● **Task description**
In the listing below, find the line holding "solo t c m Q -> (forall" and the line holding "Lemma solo_step t". Write out those two lines and all lines between, exactly, and nothing more.

▬▬▬

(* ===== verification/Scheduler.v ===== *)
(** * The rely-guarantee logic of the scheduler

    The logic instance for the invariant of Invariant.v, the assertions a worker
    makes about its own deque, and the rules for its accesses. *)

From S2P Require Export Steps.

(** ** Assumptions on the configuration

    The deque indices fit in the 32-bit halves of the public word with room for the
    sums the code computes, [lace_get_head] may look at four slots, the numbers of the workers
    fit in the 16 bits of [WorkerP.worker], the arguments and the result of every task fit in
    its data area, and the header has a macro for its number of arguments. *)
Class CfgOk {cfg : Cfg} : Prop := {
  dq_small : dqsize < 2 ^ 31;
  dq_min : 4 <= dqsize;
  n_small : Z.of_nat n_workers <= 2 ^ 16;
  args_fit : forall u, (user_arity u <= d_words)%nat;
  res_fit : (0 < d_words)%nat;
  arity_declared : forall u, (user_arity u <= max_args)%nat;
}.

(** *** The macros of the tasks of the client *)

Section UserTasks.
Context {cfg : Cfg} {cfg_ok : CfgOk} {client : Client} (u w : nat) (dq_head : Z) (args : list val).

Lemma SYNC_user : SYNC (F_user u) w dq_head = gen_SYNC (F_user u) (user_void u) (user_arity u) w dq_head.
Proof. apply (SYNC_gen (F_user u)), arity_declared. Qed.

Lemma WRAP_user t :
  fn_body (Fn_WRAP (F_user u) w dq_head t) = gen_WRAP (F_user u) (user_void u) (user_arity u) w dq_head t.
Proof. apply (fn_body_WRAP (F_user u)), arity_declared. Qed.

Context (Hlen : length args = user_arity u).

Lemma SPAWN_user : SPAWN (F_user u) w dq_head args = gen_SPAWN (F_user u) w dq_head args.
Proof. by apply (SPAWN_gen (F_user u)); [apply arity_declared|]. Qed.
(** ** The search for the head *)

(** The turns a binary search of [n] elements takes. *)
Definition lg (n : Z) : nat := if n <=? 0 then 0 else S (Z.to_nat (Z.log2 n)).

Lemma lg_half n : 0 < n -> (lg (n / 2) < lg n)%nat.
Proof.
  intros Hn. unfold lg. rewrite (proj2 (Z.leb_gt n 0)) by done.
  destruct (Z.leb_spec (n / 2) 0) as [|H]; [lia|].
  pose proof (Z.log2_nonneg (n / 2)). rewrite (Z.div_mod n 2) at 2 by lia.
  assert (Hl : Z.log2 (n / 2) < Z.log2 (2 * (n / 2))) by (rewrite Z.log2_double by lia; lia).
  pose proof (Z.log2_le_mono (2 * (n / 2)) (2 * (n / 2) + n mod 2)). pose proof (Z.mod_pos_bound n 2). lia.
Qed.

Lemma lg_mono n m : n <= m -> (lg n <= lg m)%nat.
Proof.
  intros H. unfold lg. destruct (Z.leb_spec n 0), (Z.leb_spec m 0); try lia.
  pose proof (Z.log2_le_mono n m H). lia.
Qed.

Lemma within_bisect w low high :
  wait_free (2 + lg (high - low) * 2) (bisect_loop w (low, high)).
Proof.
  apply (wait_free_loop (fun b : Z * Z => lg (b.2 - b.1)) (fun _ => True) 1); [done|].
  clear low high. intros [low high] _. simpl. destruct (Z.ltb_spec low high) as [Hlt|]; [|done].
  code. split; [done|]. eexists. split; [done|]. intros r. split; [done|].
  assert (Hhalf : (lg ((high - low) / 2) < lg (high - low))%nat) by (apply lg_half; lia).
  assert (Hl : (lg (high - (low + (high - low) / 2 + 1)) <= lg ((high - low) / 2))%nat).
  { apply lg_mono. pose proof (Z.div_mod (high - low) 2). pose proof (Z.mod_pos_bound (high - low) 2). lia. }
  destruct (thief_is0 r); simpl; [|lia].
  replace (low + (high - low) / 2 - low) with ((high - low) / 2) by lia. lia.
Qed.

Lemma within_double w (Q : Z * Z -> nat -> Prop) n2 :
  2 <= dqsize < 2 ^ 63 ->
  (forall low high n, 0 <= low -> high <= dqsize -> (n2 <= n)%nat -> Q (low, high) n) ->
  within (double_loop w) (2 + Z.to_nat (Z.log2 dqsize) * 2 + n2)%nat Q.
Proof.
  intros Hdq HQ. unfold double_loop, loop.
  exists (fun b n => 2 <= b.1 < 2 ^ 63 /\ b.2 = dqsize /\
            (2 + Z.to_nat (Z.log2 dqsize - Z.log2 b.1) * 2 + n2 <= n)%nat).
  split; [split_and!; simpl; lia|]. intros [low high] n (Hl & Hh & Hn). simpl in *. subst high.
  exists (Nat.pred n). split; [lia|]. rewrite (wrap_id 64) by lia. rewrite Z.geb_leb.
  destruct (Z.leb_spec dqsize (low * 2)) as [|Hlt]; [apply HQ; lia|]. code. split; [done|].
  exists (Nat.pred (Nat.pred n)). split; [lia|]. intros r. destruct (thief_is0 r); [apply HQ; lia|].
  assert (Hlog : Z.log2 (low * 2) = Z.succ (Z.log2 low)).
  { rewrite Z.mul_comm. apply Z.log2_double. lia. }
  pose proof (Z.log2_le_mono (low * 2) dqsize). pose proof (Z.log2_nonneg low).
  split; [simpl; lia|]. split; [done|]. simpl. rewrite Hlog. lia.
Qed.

▬▬▬

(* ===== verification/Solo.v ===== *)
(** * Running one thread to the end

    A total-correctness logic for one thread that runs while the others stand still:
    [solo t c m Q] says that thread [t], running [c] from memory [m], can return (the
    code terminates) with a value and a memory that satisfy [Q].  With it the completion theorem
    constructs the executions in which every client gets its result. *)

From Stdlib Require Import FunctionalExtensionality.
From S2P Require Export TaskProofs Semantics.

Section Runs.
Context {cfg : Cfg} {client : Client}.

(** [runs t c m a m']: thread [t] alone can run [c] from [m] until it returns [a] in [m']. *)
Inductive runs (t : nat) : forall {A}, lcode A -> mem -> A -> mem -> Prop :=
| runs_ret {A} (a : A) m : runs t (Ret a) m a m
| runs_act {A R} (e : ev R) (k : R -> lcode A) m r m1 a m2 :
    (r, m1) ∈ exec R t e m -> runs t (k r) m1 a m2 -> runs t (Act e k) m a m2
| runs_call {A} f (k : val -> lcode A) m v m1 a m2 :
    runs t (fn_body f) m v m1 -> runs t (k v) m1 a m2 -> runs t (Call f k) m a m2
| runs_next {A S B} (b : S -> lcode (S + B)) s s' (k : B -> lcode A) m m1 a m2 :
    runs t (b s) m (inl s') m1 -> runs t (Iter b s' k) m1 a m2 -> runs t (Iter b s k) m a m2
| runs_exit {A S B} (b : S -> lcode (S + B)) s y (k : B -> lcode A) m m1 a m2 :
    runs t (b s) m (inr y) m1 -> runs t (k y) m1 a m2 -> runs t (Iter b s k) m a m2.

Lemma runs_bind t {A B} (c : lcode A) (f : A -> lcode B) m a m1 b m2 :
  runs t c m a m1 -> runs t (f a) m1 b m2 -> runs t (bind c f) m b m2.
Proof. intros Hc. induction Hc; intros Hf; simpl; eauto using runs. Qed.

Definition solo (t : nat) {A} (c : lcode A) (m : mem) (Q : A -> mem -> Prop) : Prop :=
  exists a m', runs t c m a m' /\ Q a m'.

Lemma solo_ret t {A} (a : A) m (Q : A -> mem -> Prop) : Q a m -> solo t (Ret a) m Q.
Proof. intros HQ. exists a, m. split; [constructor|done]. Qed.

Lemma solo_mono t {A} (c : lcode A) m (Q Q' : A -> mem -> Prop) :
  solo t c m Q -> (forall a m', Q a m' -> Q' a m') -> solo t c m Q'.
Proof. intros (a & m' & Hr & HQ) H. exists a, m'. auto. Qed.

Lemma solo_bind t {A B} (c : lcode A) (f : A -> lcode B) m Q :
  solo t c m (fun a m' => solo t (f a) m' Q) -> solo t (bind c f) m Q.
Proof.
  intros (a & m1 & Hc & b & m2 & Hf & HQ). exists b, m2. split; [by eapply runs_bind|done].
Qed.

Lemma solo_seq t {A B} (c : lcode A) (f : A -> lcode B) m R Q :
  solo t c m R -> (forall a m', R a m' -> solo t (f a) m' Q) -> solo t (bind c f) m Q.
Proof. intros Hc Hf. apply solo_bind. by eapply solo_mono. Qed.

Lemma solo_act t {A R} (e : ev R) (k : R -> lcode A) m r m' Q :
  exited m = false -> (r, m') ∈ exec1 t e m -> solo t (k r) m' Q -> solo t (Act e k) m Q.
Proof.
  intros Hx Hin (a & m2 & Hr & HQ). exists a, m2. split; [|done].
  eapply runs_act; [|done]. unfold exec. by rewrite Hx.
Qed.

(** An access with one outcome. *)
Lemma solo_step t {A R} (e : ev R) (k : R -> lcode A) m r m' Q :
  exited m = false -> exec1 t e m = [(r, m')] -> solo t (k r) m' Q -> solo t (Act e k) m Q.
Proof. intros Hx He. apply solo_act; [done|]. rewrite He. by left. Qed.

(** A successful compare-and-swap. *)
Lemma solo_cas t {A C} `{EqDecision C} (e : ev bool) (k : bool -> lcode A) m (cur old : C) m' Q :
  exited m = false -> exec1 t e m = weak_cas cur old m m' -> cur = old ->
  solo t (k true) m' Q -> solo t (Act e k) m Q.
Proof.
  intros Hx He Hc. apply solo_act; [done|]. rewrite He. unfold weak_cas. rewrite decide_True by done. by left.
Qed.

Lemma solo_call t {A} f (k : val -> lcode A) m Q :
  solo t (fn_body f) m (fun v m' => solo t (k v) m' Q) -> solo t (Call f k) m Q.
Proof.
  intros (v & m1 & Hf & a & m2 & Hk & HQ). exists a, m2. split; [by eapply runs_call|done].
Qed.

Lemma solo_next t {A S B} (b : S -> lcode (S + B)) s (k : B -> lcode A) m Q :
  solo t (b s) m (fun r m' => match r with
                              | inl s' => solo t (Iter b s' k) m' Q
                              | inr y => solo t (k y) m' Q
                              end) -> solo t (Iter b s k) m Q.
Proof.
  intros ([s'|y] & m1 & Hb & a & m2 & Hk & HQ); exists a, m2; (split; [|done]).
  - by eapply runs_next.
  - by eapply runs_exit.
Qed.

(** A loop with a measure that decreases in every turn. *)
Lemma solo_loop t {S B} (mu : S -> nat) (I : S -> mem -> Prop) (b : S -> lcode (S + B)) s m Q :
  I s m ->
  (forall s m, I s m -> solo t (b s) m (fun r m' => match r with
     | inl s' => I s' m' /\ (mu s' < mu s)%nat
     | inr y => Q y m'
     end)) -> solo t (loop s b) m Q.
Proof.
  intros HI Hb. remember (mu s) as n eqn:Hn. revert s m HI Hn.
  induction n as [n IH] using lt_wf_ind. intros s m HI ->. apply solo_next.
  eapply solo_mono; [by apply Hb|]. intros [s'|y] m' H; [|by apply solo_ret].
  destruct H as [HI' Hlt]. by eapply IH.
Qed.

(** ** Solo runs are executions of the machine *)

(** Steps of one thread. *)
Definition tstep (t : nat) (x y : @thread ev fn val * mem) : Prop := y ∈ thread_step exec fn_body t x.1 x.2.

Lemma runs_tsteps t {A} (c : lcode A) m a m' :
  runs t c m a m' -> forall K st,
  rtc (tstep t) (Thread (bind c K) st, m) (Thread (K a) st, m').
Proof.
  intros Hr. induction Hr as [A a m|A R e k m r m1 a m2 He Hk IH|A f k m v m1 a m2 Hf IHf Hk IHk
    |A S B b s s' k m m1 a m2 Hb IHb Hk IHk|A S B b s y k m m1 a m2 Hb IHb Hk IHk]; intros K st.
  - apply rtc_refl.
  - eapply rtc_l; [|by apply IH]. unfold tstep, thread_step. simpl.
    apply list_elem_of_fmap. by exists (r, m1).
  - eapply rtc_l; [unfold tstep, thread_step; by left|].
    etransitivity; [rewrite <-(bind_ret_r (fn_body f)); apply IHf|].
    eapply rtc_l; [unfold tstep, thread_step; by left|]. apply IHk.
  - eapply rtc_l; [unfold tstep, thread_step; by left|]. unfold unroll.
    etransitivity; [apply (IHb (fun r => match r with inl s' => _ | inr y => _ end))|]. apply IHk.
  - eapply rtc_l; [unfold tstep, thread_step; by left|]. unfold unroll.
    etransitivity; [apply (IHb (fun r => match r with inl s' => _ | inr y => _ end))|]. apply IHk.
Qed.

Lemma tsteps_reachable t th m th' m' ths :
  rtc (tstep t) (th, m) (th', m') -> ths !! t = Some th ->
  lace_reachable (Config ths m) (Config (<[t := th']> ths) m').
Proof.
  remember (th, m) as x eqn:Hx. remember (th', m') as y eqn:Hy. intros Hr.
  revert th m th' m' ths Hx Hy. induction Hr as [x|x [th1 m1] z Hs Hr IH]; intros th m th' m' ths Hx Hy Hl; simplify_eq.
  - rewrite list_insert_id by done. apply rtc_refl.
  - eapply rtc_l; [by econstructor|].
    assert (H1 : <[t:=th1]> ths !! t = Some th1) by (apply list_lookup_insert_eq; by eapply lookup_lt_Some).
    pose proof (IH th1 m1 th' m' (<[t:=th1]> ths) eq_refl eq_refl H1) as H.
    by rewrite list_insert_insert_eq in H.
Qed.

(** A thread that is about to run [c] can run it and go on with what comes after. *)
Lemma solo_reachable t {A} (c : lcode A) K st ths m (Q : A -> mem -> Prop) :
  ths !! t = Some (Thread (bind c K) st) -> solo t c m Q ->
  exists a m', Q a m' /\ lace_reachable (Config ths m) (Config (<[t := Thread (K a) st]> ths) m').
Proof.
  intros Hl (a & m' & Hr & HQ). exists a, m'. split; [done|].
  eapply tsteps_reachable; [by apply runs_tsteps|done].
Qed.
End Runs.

▬▬▬

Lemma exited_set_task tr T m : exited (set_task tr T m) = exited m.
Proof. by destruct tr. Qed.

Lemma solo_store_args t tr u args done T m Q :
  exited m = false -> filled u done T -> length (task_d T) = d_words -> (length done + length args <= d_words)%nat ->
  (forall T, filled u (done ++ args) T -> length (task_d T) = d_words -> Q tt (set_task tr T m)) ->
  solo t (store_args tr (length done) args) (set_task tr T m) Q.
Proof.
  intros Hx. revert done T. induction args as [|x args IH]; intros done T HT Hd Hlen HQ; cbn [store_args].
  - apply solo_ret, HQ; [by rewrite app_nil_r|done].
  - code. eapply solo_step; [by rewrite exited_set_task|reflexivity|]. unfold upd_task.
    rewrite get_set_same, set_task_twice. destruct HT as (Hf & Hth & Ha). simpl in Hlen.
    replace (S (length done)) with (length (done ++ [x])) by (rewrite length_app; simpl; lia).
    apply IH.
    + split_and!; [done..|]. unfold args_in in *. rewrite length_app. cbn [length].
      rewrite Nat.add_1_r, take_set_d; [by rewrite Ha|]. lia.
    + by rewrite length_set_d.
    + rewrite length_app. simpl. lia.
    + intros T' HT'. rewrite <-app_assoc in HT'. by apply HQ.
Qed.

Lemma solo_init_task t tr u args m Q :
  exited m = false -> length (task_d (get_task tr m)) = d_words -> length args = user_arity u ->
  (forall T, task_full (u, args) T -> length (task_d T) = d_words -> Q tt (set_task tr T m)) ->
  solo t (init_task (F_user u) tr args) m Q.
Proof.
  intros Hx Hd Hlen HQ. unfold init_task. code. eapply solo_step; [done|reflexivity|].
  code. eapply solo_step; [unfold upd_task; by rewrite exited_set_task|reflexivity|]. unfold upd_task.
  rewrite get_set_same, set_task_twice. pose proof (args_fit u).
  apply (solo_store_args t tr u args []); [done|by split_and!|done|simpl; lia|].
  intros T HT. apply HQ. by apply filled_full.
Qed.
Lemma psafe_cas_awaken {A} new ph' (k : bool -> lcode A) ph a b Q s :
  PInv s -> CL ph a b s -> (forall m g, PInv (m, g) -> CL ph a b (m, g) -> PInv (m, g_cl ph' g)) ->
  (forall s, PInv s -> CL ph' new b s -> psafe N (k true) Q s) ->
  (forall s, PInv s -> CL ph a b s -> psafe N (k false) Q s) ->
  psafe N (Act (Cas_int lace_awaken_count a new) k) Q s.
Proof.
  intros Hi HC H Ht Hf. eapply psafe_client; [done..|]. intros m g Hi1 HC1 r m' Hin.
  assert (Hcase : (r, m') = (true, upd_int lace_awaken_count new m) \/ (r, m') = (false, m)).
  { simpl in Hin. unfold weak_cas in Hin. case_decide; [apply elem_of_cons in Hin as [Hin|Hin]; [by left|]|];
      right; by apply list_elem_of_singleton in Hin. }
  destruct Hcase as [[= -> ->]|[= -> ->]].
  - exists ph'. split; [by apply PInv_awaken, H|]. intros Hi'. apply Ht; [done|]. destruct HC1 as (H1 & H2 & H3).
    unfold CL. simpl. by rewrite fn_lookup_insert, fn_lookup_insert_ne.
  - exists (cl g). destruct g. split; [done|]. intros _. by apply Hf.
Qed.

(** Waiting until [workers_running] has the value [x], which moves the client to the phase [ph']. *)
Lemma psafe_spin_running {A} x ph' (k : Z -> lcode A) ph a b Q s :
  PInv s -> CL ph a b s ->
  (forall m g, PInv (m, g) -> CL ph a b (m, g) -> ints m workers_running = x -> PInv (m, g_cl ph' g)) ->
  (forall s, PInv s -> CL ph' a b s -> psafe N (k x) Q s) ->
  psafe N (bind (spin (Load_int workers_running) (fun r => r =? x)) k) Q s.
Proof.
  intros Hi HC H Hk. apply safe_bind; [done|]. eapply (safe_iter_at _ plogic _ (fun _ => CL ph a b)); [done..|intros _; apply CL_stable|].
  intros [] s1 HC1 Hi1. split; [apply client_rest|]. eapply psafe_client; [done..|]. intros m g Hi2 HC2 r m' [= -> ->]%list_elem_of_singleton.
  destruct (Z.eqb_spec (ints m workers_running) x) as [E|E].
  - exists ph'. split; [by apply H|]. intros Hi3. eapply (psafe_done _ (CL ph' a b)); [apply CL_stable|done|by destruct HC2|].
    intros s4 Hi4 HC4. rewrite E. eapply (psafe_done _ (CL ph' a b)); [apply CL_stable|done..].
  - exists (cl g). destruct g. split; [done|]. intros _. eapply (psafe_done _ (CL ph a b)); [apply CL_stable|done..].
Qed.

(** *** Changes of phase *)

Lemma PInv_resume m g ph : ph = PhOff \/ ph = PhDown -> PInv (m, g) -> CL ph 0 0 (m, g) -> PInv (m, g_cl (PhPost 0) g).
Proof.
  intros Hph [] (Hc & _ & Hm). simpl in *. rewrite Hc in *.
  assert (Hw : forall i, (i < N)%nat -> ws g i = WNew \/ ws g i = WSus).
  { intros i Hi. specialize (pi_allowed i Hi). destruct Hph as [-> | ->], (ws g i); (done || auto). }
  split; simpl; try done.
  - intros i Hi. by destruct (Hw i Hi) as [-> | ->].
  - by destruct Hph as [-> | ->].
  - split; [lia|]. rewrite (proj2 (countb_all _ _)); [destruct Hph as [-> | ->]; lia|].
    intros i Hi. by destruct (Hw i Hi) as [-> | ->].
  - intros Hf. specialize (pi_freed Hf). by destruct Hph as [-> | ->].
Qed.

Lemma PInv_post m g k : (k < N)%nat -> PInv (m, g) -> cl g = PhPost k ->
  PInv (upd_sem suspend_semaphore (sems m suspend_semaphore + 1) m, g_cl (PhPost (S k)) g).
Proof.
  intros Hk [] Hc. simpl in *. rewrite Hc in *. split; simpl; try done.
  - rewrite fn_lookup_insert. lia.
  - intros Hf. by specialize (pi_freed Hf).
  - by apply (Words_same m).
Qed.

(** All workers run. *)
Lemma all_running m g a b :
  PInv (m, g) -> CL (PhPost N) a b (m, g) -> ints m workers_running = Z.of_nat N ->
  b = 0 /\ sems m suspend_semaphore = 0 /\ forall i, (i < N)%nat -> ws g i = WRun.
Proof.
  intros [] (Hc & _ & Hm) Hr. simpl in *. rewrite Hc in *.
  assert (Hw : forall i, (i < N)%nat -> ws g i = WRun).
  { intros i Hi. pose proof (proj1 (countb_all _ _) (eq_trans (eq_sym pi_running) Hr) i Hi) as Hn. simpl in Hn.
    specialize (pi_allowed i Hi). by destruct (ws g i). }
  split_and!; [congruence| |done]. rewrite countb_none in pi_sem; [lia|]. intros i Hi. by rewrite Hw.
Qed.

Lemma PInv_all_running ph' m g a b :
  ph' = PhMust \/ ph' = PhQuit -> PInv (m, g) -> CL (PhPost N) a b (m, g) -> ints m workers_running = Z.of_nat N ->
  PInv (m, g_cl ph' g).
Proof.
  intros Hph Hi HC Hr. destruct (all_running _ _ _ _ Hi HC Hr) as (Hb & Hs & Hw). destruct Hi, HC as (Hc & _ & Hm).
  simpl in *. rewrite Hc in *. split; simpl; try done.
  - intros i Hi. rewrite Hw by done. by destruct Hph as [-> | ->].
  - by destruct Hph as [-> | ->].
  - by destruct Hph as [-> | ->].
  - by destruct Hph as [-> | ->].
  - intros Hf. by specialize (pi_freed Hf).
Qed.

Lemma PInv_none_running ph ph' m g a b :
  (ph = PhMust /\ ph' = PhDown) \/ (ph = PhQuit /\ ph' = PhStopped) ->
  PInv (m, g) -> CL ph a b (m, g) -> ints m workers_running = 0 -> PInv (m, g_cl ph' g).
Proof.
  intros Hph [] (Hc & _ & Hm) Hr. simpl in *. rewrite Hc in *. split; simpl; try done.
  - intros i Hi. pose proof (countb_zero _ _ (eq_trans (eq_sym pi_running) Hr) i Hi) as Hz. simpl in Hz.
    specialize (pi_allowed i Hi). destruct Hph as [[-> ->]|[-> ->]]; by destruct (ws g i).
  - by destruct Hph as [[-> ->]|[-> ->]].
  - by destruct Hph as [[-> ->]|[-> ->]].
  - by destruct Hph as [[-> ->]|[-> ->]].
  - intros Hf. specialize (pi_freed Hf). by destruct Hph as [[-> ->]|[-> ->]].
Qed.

▬▬▬

● **Result below**
  solo t c m Q -> (forall a m', Q a m' -> Q' a m') -> solo t c m Q'.
Proof. intros (a & m' & Hr & HQ) H. exists a, m'. auto. Qed.

Lemma solo_bind t {A B} (c : lcode A) (f : A -> lcode B) m Q :
  solo t c m (fun a m' => solo t (f a) m' Q) -> solo t (bind c f) m Q.
Proof.
  intros (a & m1 & Hc & b & m2 & Hf & HQ). exists b, m2. split; [by eapply runs_bind|done].
Qed.

Lemma solo_seq t {A B} (c : lcode A) (f : A -> lcode B) m R Q :
  solo t c m R -> (forall a m', R a m' -> solo t (f a) m' Q) -> solo t (bind c f) m Q.
Proof. intros Hc Hf. apply solo_bind. by eapply solo_mono. Qed.

Lemma solo_act t {A R} (e : ev R) (k : R -> lcode A) m r m' Q :
  exited m = false -> (r, m') ∈ exec1 t e m -> solo t (k r) m' Q -> solo t (Act e k) m Q.
Proof.
  intros Hx Hin (a & m2 & Hr & HQ). exists a, m2. split; [|done].
  eapply runs_act; [|done]. unfold exec. by rewrite Hx.
Qed.

(** An access with one outcome. *)
Lemma solo_step t {A R} (e : ev R) (k : R -> lcode A) m r m' Q :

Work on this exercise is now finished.